Category: Technology

  • Workslop

    This post on Harvard Business Review by Kate Niederhoffer, Gabriella Rosen Kellerman, Angela Lee, Alex Liebscher, Kristina Rapuano and Jeffrey T. Hancock explaining workslop.

    We define workslop as AI generated work content that masquerades as good work, but lacks the substance to meaningfully advance a given task.

    Here’s how this happens. As AI tools become more accessible, workers are increasingly able to quickly produce polished output: well-formatted slides, long, structured reports, seemingly articulate summaries of academic papers by non-experts, and usable code. But while some employees are using this ability to polish good work, others use it to create content that is actually unhelpful, incomplete, or missing crucial context about the project at hand. The insidious effect of workslop is that it shifts the burden of the work downstream, requiring the receiver to interpret, correct, or redo the work. In other words, it transfers the effort from creator to receiver.

    If you have ever experienced this, you might recall the feeling of confusion after opening such a document, followed by frustration—Wait, what is this exactly?—before you begin to wonder if the sender simply used AI to generate large blocks of text instead of thinking it through. If this sounds familiar, you have been workslopped.

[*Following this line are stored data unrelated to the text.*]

(** The loop of [World.hit], started on the objects still to visit with the
    closest record among the primitives [seen] so far, in a state where the
    copy at [curr] has been narrowed to that record. *)
Lemma World_hit_loop_spec (range : interval.Interval) (curr : loc)
    (objects : list hittable.Hittable) :
  Forall spec.hit_contract objects ->
  forall (seen : hittable.Sphere -> Prop) (closest : option core.HitRecord) (st : state),
    heap st !! curr
    = Some (interval.mkInterval (interval.min range)
              (match closest with
               | Some record => float.fin (core.t record)
               | None => interval.max range
               end)) ->
    spec.closest_among seen r range closest ->
    exists outcome st',
      hittable.World_hit_loop hittable.hit r curr objects closest st = Ok (outcome, st')
      /\ spec.closest_among
           (fun s => seen s \/ exists object, In object objects /\ spec.primitive s object)
           r range outcome
      /\ tape st' = tape st
      /\ pos st' = pos st
      /\ (forall l i, l <> curr -> heap st !! l = Some i -> heap st' !! l = Some i).
Proof.
  induction 1 as [| object rest Hobject _ IH]; intros seen closest st Hcurr Hseen.
  - exists closest, st. split; [reflexivity |]. split; [| auto].
    apply closest_among_ext with seen; [| assumption].
    intros s. split; [auto |]. intros [Hs | (o & [] & _)]; assumption.
  - cbn [hittable.World_hit_loop].
    destruct (Hobject r curr st _ Hcurr direction_nonzero)
      as (found & st1 & Hrun & Hfound & Htape1 & Hpos1 & Hheap1).
    rewrite (bind_Ok _ _ st st1 found) by exact Hrun.
    pose proof (Hheap1 _ _ Hcurr) as Hcurr1.
    assert (Hunion : forall s,
               (seen s \/ spec.primitive s object)
               \/ (exists o, In o rest /\ spec.primitive s o)
               <-> seen s \/ (exists o, In o (object :: rest) /\ spec.primitive s o)).
    { intros s. split.
      - intros [[Hs | Hs] | (o & Ho & Hs)]; [auto | right | right].
        + exists object. split; [now left | assumption].
        + exists o. split; [now right | assumption].
      - intros [Hs | (o & [<- | Ho] & Hs)]; [auto | auto |].
        right. exists o. auto. }
    destruct found as [record |].
    + rewrite (bind_Ok _ _ st1 _ tt) by (apply set_max_Ok with (1 := Hcurr1)).
      cbn [interval.min].
      set (st2 := mkState _ (tape st1) (pos st1)).
      destruct (IH (fun s => seen s \/ spec.primitive s object) (Some record) st2)
        as (outcome & st' & Hloop & Hclosest & Htape & Hpos & Hheap).
      { cbn [heap st2]. apply list_lookup_insert_eq. now apply lookup_lt_Some in Hcurr1. }
      { now apply closest_among_closer with (closest := closest). }
      exists outcome, st'. split; [exact Hloop |]. split.
      { now apply closest_among_ext with (2 := Hclosest). }
      cbn [tape pos heap st2] in Htape, Hpos, Hheap.
      split; [congruence |]. split; [congruence |].
      intros l i Hl Hi. apply Hheap; [assumption |].
      rewrite list_lookup_insert_ne by congruence. now apply Hheap1.
    + destruct (IH (fun s => seen s \/ spec.primitive s object) closest st1)
        as (outcome & st' & Hloop & Hclosest & Htape & Hpos & Hheap).
      { exact Hcurr1. }
      { now apply closest_among_miss. }
      exists outcome, st'. split; [exact Hloop |]. split.
      { now apply closest_among_ext with (2 := Hclosest). }
      split; [congruence |]. split; [congruence |].
      intros l i Hl Hi. apply Hheap; [assumption |]. now apply Hheap1.
Qed.

Lemma copy_Ok (l : loc) (st : state) (i : interval.Interval) :
  heap st !! l = Some i ->
  copy l st = Ok (length (heap st), mkState (heap st ++ [i]) (tape st) (pos st)).
Proof. intros H. unfold copy, bind, deref. now rewrite H. Qed.

End world.

Section contracts.

Lemma primitive_world_iff (s : hittable.Sphere) (objects : list hittable.Hittable) :
  spec.primitive s (hittable.AWorld objects)
  <-> exists object, In object objects /\ spec.primitive s object.
Proof.
  split.
  - inversion 1; subst. eauto.
  - intros (object & Hin & Hs). now apply spec.primitive_world with object.
Qed.

Lemma primitive_sphere_iff (s s' : hittable.Sphere) :
  spec.primitive s (hittable.ASphere s') <-> s' = s.
Proof.
  split.
  - inversion 1; subst. reflexivity.
  - intros ->. constructor.
Qed.

Lemma Sphere_hit_contract (s : hittable.Sphere) : spec.hit_contract (hittable.ASphere s).
Proof.
  intros r t_range st range Hrange Hdir. cbn [hittable.hit].
  destruct (Sphere_hit_spec s r t_range st range Hrange Hdir) as (outcome & Hrun & Hclosest).
  exists outcome, st. split; [exact Hrun |]. split.
  - unfold spec.closest_hit. apply closest_among_ext with (2 := Hclosest).
    intros s'. symmetry. apply primitive_sphere_iff.
  - unfold spec.frame. auto.
Qed.

Lemma World_hit_contract (objects : list hittable.Hittable) :
  Forall spec.hit_contract objects -> spec.hit_contract (hittable.AWorld objects).
Proof.
  intros Hobjects r t_range st range Hrange Hdir.
  cbn [hittable.hit]. unfold hittable.World_hit.
  rewrite (bind_Ok _ _ _ _ _ (copy_Ok _ _ _ Hrange)).
  set (st1 := mkState (heap st ++ [range]) (tape st) (pos st)).
  destruct (World_hit_loop_spec r Hdir range (length (heap st)) objects Hobjects
              (fun _ => False) None st1)
    as (outcome & st' & Hloop & Hclosest & Htape & Hpos & Hheap).
  { cbn [heap st1]. rewrite Interval_eta. now apply list_lookup_middle. }
  { intros s t []. }
  exists outcome, st'. split; [exact Hloop |]. split.
  - unfold spec.closest_hit. apply closest_among_ext with (2 := Hclosest).
    intros s. rewrite primitive_world_iff. tauto.
  - split; [exact Htape |]. split; [exact Hpos |].
    intros l i Hl. apply Hheap.
    + apply lookup_lt_Some in Hl. lia.
    + cbn [heap st1]. now apply lookup_app_l_Some.
Qed.

(** Induction over a scene, whose worlds hold lists of scenes. *)
Lemma Hittable_rect_nested (P : hittable.Hittable -> Prop) :
  (forall s, P (hittable.ASphere s)) ->
  (forall objects, Forall P objects -> P (hittable.AWorld objects)) ->
  forall object, P object.
Proof.
  intros Hsphere Hworld.
  fix IH 1. intros [s | objects].
  - apply Hsphere.
  - apply Hworld. induction objects as [| object rest IHrest].
    + constructor.
    + constructor; [apply IH | exact IHrest].
Qed.

Lemma hit_contract_all (object : hittable.Hittable) : spec.hit_contract object.
Proof.
  induction object as [s | objects IH] using Hittable_rect_nested.
  - apply Sphere_hit_contract.
  - now apply World_hit_contract.
Qed.

End contracts.

Section still_queries.

(** Queries with a ray without direction: such a query returns only from a
    scene that holds no sphere, and then it has found nothing. *)
Variable r : ray.Ray.
Hypothesis still : vec3.length_squared (ray.direction r) = 0.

  • AI and the next technological revolution

    Jerry Neumann comparing AI with previous revolutionary technologies like microprocessor and containers—shipping containers, not software containers—and arguing that money will be made on the applications sitting on top of AI rather than on AI itself.

    This doesn’t mean AI can’t start the next technological revolution. It might, if experimentation becomes cheap, distributed and permissionless—like Wozniak cobbling together computers in his garage, Ford building his first internal combustion engine in his kitchen, or Trevithick building his high-pressure steam engine as soon as James Watt’s patents expired. When any would-be innovator can build and train an LLM on their laptop and put it to use in any way their imagination dictates, it might be the seed of the next big set of changes—something revolutionary rather than evolutionary. But until and unless that happens, there can be no irruption.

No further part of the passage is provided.